• **YOUR TASK**
Starting at the top of the entries below, print each line exactly until the line with "Proof. rewrite <- (take_drop" has been printed too.

[DATASET EXCERPTS — start]

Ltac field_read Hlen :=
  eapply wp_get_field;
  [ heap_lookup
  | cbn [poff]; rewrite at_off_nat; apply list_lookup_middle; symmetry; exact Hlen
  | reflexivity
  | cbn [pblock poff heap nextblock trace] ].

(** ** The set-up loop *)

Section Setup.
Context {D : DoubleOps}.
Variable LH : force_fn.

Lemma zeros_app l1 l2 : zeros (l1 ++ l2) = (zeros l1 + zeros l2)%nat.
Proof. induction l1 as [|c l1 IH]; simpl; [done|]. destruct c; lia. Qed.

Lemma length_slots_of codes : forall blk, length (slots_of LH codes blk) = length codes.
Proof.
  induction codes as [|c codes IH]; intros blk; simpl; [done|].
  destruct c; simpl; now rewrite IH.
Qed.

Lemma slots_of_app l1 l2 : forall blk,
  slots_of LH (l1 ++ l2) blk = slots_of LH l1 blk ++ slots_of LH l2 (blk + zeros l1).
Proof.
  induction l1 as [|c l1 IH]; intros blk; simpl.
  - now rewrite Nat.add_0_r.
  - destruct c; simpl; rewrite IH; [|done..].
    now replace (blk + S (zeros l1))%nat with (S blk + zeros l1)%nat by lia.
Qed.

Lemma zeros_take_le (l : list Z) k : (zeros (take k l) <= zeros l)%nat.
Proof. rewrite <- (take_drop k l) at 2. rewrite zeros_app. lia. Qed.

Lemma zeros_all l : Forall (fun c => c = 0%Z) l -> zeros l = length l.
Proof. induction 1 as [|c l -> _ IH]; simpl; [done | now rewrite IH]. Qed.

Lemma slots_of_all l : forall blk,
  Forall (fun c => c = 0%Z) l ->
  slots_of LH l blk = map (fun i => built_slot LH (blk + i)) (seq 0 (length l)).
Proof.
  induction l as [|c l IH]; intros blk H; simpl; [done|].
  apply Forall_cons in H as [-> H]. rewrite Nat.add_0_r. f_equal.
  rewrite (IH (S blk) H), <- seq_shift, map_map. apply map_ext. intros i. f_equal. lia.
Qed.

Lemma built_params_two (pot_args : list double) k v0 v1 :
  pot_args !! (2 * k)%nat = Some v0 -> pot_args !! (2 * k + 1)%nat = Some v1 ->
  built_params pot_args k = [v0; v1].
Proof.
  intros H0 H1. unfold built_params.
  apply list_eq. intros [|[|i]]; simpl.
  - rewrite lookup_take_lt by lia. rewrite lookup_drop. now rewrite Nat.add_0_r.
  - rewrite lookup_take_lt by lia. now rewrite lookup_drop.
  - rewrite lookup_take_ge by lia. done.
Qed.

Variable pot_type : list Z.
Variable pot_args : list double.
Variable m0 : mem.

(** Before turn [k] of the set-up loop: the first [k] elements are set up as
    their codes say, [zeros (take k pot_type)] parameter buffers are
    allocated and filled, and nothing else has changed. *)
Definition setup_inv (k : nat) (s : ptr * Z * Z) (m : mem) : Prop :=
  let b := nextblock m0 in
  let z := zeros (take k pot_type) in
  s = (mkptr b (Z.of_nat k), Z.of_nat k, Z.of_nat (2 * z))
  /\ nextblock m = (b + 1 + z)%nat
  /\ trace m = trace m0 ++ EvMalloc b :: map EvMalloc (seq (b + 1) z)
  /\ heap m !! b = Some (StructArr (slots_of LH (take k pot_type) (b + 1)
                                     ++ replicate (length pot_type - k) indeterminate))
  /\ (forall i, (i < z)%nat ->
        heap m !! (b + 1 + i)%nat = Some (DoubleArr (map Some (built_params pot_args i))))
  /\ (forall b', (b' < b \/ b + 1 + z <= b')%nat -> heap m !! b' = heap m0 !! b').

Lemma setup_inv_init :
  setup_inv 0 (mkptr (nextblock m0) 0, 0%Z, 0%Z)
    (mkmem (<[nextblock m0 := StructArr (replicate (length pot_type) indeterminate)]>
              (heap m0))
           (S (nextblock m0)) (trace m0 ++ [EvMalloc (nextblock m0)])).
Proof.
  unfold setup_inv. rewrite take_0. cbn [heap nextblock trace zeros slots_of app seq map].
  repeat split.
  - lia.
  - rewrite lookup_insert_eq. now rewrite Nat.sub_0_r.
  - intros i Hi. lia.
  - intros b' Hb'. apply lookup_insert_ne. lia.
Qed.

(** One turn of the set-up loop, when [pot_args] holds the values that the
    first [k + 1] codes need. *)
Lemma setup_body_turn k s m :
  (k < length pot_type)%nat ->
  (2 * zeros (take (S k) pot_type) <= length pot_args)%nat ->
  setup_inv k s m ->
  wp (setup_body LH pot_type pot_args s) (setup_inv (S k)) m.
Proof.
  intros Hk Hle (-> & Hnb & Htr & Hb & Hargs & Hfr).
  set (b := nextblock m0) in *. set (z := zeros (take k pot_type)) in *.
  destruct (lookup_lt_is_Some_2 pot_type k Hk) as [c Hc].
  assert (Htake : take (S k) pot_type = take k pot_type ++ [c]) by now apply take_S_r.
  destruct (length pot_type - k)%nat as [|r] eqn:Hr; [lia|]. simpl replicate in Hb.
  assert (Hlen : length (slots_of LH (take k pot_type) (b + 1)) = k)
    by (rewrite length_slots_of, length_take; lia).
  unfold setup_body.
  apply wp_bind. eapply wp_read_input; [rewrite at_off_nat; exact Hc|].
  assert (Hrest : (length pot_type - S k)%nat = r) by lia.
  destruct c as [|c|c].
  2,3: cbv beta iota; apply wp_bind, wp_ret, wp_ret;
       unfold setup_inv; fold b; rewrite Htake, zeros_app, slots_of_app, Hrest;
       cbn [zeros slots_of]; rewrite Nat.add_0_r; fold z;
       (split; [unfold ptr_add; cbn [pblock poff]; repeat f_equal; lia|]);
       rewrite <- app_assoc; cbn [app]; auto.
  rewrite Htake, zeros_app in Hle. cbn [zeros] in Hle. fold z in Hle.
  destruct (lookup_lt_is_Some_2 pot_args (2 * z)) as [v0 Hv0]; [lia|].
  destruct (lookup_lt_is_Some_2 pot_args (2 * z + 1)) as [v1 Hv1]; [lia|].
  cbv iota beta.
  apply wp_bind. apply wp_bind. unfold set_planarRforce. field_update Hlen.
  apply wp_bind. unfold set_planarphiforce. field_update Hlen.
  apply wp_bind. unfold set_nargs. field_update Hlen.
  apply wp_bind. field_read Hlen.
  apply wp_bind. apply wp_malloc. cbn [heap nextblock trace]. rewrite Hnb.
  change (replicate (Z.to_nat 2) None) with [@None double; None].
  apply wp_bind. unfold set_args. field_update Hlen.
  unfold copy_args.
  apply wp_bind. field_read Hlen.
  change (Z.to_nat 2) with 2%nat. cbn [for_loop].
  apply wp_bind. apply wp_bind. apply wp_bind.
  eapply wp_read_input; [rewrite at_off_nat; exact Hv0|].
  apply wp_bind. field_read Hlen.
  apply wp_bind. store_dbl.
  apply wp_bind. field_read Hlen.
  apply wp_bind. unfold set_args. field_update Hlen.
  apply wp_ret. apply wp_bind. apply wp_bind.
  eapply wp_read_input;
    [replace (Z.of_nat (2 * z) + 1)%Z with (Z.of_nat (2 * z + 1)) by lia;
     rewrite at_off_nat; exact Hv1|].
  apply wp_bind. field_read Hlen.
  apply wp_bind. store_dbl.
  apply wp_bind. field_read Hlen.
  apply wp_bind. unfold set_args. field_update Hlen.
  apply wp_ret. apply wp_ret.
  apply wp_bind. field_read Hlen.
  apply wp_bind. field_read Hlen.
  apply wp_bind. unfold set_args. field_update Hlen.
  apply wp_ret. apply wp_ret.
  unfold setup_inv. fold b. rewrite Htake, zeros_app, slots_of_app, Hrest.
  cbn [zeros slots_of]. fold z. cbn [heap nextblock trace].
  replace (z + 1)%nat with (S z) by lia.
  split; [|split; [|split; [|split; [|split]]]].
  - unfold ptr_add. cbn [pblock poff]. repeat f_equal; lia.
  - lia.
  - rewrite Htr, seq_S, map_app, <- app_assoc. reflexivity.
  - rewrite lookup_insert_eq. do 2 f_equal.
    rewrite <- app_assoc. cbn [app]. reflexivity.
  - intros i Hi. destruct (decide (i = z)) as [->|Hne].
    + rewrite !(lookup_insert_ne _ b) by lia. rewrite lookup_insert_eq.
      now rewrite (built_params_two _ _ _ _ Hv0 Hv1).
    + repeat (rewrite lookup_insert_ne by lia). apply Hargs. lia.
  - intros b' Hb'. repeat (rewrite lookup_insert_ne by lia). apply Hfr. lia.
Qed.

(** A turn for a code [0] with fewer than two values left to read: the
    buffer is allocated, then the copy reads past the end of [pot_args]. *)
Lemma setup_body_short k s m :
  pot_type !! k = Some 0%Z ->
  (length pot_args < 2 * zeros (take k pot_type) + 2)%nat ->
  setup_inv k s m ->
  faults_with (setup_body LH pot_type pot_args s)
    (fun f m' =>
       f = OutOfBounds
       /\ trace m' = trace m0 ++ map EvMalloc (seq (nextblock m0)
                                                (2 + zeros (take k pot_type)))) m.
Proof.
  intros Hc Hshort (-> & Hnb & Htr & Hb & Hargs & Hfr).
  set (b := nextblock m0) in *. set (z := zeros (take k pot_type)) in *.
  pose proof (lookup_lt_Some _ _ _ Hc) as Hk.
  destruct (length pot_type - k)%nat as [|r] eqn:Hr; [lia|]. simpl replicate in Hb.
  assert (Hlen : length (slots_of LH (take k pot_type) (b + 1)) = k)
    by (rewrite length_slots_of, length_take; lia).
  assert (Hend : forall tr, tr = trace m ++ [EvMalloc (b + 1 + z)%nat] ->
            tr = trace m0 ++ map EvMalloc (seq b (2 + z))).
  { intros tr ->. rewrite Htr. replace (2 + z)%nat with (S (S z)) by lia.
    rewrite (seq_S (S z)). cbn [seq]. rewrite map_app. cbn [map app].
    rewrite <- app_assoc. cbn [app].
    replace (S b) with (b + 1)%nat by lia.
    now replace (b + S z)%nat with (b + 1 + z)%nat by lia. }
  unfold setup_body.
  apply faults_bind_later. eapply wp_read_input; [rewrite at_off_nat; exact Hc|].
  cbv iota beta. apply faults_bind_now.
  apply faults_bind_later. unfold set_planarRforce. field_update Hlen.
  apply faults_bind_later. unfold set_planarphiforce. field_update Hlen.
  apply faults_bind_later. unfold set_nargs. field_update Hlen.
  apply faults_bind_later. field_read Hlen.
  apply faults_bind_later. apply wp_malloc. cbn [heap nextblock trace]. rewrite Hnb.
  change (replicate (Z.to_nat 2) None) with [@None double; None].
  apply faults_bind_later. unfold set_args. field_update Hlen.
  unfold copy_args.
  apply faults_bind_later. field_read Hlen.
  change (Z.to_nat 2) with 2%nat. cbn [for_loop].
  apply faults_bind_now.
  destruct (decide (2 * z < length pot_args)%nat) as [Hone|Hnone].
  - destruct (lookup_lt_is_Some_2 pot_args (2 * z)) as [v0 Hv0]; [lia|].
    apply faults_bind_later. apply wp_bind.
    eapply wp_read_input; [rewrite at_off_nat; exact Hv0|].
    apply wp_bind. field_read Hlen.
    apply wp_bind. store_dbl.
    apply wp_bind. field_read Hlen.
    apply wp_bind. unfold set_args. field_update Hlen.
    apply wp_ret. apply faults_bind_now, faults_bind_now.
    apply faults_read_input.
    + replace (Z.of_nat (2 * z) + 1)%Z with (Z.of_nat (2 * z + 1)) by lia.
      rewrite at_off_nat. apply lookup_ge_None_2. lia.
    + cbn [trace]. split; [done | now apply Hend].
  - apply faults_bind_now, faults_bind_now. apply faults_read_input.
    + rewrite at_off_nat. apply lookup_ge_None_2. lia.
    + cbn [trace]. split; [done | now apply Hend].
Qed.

[DATASET EXCERPTS — finish]

• **WRITTEN SOLUTION**
Ltac field_read Hlen :=
  eapply wp_get_field;
  [ heap_lookup
  | cbn [poff]; rewrite at_off_nat; apply list_lookup_middle; symmetry; exact Hlen
  | reflexivity
  | cbn [pblock poff heap nextblock trace] ].

(** ** The set-up loop *)

Section Setup.
Context {D : DoubleOps}.
Variable LH : force_fn.

Lemma zeros_app l1 l2 : zeros (l1 ++ l2) = (zeros l1 + zeros l2)%nat.
Proof. induction l1 as [|c l1 IH]; simpl; [done|]. destruct c; lia. Qed.

Lemma length_slots_of codes : forall blk, length (slots_of LH codes blk) = length codes.
Proof.
  induction codes as [|c codes IH]; intros blk; simpl; [done|].
  destruct c; simpl; now rewrite IH.
Qed.

Lemma slots_of_app l1 l2 : forall blk,
  slots_of LH (l1 ++ l2) blk = slots_of LH l1 blk ++ slots_of LH l2 (blk + zeros l1).
Proof.
  induction l1 as [|c l1 IH]; intros blk; simpl.
  - now rewrite Nat.add_0_r.
  - destruct c; simpl; rewrite IH; [|done..].
    now replace (blk + S (zeros l1))%nat with (S blk + zeros l1)%nat by lia.
Qed.

Lemma zeros_take_le (l : list Z) k : (zeros (take k l) <= zeros l)%nat.
Proof. rewrite <- (take_drop k l) at 2. rewrite zeros_app. lia. Qed.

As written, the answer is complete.